I think routing is basically an image transformer problem without a good dataset right now. If the eye of the giant AI companies turned to autorouting and large synthetic but physically simulated circuit datasets were created, we would basically be done and autorouting would be a solved problem.

This means that all the work I’m doing now on heuristic algorithms, as well as all the hard work done by humans, will probably not be needed in the future. I just don’t see autorouting as being more difficult (in terms of solution space size) than the art being produced by transformer models right now.

I’m saying this because you’re right, these heuristic algorithms can only get us so far- the problem is really difficult. But our human intuition, the magic black box operation we do, doesn’t seem to be too far beyond the emerging transformer image models.






The major difference is in PCB, every single track has to abide by the rules, no exceptions are allowed if you want your board to work.

While AI-generated art is full of small defects which people are just ignoring, who cares about non-natural shadows or unrealistically large fingers.

It is possible to iteratively combine AI with DRC checker and loop until all is good, but it's not obvious to me that this would be performant enough, or if this system will stay in some sort of local minimum forever once the circuit is complex enough.


The same way claude never outputs code that has a syntax error, the image transformers will output DRC compliant “images”!

I think spatial partitioning can help solve issues with minor DRC violations as well- it should be easier to correct an image than to generate one from scratch. But I’m not even sure it’ll be necessary because of how coherent image models already are.


Claude doesn't usually produce code that actually works though. Passing DRC is one thing (no syntax errors). Actually works is another (compiles and executes with the desired effect as a complete application).

And you don't even get to use unit tests to check correctness.


You're suggesting the robots can learn the routing algorithms and rules just by looking at a bunch of pictures?

Sure, maybe, given a super-massive amount of data.

I see it as the difference between "I want a photo-realistic portrait of a beagle" and "I want a photo-realistic portrait of my neighbor's beagle, Bob". The first one there's some general rules as to what makes something a 'beagle' so is not too hard while the second has specific constraints which can't be solved without a bunch of pictures of Bob.

To address the specific issue, an AI would have to learn the laws of physics (aka, "Bobness") from a bunch of pictures of, essentially, beagles in order to undertake the task at hand.


> would have to learn the laws of physics

I forgot the name unfortunately but there was a project recently where they made AI + physically correct modeling.

EDIT found it, the Genesis project: https://x.com/zhou_xian_/status/1869511650782658846


In agreement.

I think maybe the best way to get this data set is to subsidize a few dozen electronics recycling centers for every unique microCT scan they send you. Lease them the tomography equipment. They increase their bottom line, you get a huge dataset of good-to-excellent quality commercial PCB designs.


Very fun idea, I had not considered training on existing work (IP is so sensitive I just couldn't think of a way to get enough)

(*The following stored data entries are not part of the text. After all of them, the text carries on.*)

(** A thread makes its call. *)
Lemma delivery_thread t x r n s s' :
  inv none s -> delivery s -> tb_threads s !! t = Some x -> thread_runs t x r n s = Some s' -> delivery s'.
Proof.
  intros I [Pre D] X E.
  assert (C : exists r' more, tb_threads s' = alter (fun x => mkThread (th_call x) (Some r')) t (tb_threads s) /\
    th_result x = None /\ tb_tasks s' = tb_tasks s /\ outputs s' = outputs s /\ tb_master s' = tb_master s /\
    shell_output s' = shell_output s ++ more /\
    (is_read x = false -> more = []) /\
    (forall fd, th_call x = SRead fd -> tb_fds s !! fd = Some FMaster -> more = match r' with Ok chunk => [chunk] | Err _ => [] end)).
  { unfold thread_runs in E. destruct (th_result x) eqn:Rx; [done|]. unfold is_read.
    destruct (tb_fds s !! _) as [f|] eqn:F.
    - destruct (th_call x) as [fd|fd payload|fd rows cols] eqn:Cx, r as [chunk|e]; try (destruct e; try done);
        try (injection E as <-; eexists _, []; rewrite app_nil_r; repeat (split; [done|]); by intros).
      destruct (length chunk <=? 1024)%nat; [|done]. injection E as <-.
      eexists _, (if decide (f = FMaster) then [chunk] else []). repeat (split; [done|]).
      split; [by apply (shell_output_snoc s f chunk _ (tb_writes s))|]. split; [done|]. intros fd' [= <-] F'.
      rewrite F in F'. injection F' as ->. by rewrite decide_True.
    - injection E as <-. eexists _, []. rewrite app_nil_r. repeat (split; [done|]). intros fd Cx F'. rewrite Cx in F. congruence. }
  destruct C as (r' & more & C1 & C2 & C3 & C4 & C5 & C6 & C7 & C8).
  assert (N : forall t', pending s' t' -> pending s t' /\ t' <> t).
  { intros t' (y & Y & Ry & Oy). rewrite C1 in Y. apply alter_lookup in Y as [[<- (z & Z & ->)]|[Ne Y]]; [done|].
    split; [by exists y|congruence]. }
  assert (Pt : is_read x = true -> pending s t) by (intros Rx; by exists x).
  split. { unfold decoded. rewrite C4, C6, fmap_app. by apply prefix_app_r. }
  rewrite C3. destruct (tb_tasks s) as [|f [|w [|]]] eqn:T; try done.
  - destruct D as (D1 & D2 & D3). split; [intros t' Ht; by apply N in Ht as [Ht _]; eapply D1|].
    rewrite C4, C6, C7, app_nil_r; [done|]. destruct (is_read x) eqn:Rx; [|done]. by destruct (D1 t); apply Pt.
  - destruct D as (D1 & D2 & D3 & D4). split; [done|]. split; [done|]. split; [done|]. intros Nc. specialize (D4 Nc).
    destruct (is_read x) eqn:Rx.
    + unfold live in D4 |- *. destruct (rd_phase f) as [|fd t0| |fd|] eqn:P; try done.
      * destruct D4 as [D4 _]. destruct (D4 t). by apply Pt.
      * destruct D4 as (E1 & E2 & r0 & E3 & E4). pose proof (E2 t (Pt eq_refl)) as ->.
        rewrite X in E3. injection E3 as ->. cbn in C2. subst r0. rewrite app_nil_r in E4.
        rewrite C5. split; [done|]. split; [intros t' Ht; by apply N in Ht as [Ht _]; apply E2|].
        exists (Some r'). rewrite C1, list_lookup_alter_eq, X. split; [done|].
        rewrite (C8 fd) in C6; [|done|by apply (iv_master I)]. unfold decoded in *. rewrite C6, fmap_app, E4, C4.
        by destruct r'.
      * destruct D4 as (_ & _ & D4 & _). destruct (D4 t). by apply Pt.
    + rewrite C7, app_nil_r in C6 by done.
      eapply live_ext; [done|done|done| | |done|done].
      * intros t' Ht. by apply N.
      * intros t' y Y Ry. rewrite C1. rewrite list_lookup_alter_ne; [done|]. intros ->. congruence.
Qed.
(* ===== verification/SettingsStore.v ===== *)
(** * The settings as a store

    What the settings service promises: each configuration is a value of its own,
    which an update replaces. The directory of JSON files implements it. *)


From stdpp Require Import base gmap list option strings.
From Stdlib Require Import ZArith NArith Lia Ascii.
From S2P Require Import Prelude PyStr PyInt PyTime PySort PyDict PyJson PyJsonProps SafePath Settings.

(** * Properties of the settings *)


(** A dictionary the services write: distinct keys, strings, booleans, nulls. *)
Definition flat (d : dict) : bool :=
  bool_decide (NoDup d.*1) &&
  forallb (fun e => match e.2 with JStr _ | JBool _ | JNull => true | _ => false end) d.

Lemma flat_wf d : flat d = true -> od_wf d /\ Forall (fun e => scalar e.2 = true) d /\ json_wf (JObj d).
Proof.
  unfold flat. intros [H1%bool_decide_eq_true H2]%andb_true_iff. split; [done|]. rewrite forallb_forall in H2.
  split.
  - apply Forall_forall. intros e He%list_elem_of_In%H2. by destruct e.2.
  - split; [done|]. rewrite (fold_and_Forall (fun e : string * json => json_wf e.2)).
    apply Forall_forall. intros e He%list_elem_of_In%H2. by destruct e.2.
Qed.

Lemma dict_update_get d payload k :
  od_get k (dict_update d payload) =
  match od_get k (rev payload) with Some v => Some v | None => od_get k d end.
Proof.
  unfold dict_update. revert d. induction payload as [|[a v] payload IH]; intros d; [done|].
  cbn [foldl rev fst snd]. rewrite IH, od_get_set.
  assert (A : forall l, od_get k (l ++ [(a, v)]) =
    match od_get k l with Some x => Some x | None => if decide (a = k) then Some v else None end).
  { induction l as [|[b x] l IHl]; [done|]. cbn. by destruct (decide (b = k)). }
  rewrite A. destruct (od_get k (rev payload)); [done|]. by destruct (decide (a = k)).
Qed.

Lemma od_get_rev (d : dict) k : od_wf d -> od_get k (rev d) = od_get k d.
Proof.
  intros W. assert (P : rev d ≡ₚ d) by (symmetry; apply Permutation_rev).
  assert (W' : od_wf (rev d)) by (unfold od_wf, od_keys in *; by rewrite P).
  apply option_eq. intros v. split; intros H%od_get_Some_elem; (apply od_elem_get; [done|]).
  - by rewrite P in H.
  - by rewrite P.
Qed.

My approach is slightly different for building the dataset. I think we should bootstrap an absolutely massive synthetic dataset full of heuristically autorouted PCBs to allow the AI to learn the visual token system and basic DRC compliance. We then use RL to reward improvements on the existing designs. Over time the datasets will get better similar to how synthetic datasets are produced whenever a new LLM model is released that make training subsequent LLMs easier.

I think people are underestimating the number of PCBs that are needed to train a system like this. My guess is it is well over 10m PCBs with perfect fidelity. It will make sense to have a large synthetic data strategy.


Before you splurge on hardware to extract data it would be much cheaper and faster to just buy it in Shenzhen. All the Apple stuff has been reverse engineered, this is how apps like ZXW have scans of all pcb layers. Random google search https://www.diyfixtool.com/blogs/news/iphone-circuit-diagram...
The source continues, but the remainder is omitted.